→ Dataset
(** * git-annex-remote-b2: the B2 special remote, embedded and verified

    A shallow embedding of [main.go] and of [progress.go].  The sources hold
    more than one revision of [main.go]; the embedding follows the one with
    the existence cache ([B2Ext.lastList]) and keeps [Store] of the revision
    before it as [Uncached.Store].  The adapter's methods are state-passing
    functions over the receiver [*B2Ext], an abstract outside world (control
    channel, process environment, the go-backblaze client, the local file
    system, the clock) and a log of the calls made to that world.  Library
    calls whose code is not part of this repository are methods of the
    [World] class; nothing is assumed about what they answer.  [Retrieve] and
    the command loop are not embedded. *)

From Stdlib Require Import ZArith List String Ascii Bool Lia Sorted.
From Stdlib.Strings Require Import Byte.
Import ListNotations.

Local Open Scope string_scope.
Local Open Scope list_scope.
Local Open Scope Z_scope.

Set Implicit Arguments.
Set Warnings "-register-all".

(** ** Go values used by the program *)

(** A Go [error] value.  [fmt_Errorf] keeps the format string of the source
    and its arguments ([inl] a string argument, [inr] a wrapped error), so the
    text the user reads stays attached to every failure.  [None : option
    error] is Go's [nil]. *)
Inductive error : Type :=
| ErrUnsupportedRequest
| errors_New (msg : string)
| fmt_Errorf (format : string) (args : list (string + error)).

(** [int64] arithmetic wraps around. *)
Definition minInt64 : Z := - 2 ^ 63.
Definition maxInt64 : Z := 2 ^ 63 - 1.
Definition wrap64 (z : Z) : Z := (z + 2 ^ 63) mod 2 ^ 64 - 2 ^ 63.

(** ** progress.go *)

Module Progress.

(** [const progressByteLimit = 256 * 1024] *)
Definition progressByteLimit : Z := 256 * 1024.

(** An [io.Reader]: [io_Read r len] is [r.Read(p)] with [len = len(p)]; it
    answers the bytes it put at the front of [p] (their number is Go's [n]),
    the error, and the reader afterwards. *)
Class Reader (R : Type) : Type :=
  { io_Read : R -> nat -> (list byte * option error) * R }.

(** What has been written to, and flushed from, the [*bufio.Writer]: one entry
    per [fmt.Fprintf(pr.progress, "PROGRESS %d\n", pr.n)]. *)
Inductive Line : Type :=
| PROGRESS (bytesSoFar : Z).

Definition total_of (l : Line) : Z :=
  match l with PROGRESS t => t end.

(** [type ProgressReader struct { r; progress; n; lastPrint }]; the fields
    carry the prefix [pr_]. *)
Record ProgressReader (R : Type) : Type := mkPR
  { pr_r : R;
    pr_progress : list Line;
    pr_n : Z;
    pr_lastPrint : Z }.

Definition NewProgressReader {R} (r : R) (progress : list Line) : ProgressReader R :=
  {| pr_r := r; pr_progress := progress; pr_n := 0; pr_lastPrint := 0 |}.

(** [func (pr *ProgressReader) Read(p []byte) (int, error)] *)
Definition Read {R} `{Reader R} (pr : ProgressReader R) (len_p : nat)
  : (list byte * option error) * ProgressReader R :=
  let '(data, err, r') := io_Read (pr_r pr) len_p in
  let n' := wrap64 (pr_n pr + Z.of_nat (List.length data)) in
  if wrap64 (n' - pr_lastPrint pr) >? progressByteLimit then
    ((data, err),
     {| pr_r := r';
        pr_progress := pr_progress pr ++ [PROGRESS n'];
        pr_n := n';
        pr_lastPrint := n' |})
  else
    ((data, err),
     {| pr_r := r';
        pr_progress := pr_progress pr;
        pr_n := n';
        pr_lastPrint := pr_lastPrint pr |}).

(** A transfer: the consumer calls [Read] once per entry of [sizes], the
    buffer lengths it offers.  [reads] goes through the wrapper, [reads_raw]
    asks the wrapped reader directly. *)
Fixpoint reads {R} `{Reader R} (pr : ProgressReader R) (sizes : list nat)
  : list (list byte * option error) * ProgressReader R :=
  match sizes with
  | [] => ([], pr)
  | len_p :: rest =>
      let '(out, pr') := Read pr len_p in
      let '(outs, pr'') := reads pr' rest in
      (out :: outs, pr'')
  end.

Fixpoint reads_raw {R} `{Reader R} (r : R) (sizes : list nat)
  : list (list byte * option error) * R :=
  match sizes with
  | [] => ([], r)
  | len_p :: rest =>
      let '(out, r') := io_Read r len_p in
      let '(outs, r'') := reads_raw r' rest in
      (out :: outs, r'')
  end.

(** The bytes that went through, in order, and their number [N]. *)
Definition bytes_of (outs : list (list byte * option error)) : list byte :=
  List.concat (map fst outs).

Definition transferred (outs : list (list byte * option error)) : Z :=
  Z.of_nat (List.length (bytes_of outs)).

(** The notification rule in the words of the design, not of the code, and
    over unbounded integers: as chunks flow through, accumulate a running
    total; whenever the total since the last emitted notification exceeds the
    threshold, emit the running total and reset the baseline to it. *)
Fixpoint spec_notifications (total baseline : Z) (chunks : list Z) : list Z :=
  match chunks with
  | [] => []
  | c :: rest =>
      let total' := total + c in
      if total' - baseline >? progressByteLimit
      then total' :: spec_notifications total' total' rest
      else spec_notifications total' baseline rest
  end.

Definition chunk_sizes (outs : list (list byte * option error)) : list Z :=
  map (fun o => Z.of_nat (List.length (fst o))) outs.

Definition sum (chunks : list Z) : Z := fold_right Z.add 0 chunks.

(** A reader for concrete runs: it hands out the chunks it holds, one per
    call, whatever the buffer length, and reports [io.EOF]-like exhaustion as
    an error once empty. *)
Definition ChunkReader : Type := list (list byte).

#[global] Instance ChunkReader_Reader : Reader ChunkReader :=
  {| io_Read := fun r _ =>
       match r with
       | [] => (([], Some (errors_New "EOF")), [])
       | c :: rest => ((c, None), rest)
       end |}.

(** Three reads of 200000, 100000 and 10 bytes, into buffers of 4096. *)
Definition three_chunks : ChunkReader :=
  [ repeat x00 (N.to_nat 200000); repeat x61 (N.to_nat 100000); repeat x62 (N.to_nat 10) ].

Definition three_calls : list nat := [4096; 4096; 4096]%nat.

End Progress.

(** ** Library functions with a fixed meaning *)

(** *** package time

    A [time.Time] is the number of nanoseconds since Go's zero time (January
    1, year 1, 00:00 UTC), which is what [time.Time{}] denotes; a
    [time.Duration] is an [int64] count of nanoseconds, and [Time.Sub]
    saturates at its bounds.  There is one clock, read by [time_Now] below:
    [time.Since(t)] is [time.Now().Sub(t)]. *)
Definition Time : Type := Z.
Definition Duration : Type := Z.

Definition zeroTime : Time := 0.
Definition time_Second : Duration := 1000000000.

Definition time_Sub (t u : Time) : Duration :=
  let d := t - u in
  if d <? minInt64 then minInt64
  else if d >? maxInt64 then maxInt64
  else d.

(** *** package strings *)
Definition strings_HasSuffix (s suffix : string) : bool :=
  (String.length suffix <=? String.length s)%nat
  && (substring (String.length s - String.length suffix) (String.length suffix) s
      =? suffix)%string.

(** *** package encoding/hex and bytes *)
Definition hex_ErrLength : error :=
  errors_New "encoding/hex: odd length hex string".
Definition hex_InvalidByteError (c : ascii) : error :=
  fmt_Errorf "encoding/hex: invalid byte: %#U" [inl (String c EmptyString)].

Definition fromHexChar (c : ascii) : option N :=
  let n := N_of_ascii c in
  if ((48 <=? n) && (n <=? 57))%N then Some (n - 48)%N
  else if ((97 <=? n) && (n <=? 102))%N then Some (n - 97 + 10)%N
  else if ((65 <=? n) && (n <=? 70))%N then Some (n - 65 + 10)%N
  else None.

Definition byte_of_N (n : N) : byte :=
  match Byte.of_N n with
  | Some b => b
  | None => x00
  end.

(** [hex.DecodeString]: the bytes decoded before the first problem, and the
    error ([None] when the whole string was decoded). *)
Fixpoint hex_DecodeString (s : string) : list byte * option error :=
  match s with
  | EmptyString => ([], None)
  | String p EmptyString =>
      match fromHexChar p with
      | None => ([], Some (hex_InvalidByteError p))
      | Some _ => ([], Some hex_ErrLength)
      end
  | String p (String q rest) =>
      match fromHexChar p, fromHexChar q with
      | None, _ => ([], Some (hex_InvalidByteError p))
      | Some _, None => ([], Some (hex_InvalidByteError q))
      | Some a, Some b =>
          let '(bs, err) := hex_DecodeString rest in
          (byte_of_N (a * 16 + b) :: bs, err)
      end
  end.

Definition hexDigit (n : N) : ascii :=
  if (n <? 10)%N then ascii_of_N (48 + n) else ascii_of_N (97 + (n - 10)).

→ Task brief
Starting at the line above that holds "error ([None] when" and ending at the line that holds "None => ([], Some (hex_InvalidByteError p))", transcribe each line exactly and include no other lines.

→ Answer section
    error ([None] when the whole string was decoded). *)
Fixpoint hex_DecodeString (s : string) : list byte * option error :=
  match s with
  | EmptyString => ([], None)
  | String p EmptyString =>
      match fromHexChar p with
      | None => ([], Some (hex_InvalidByteError p))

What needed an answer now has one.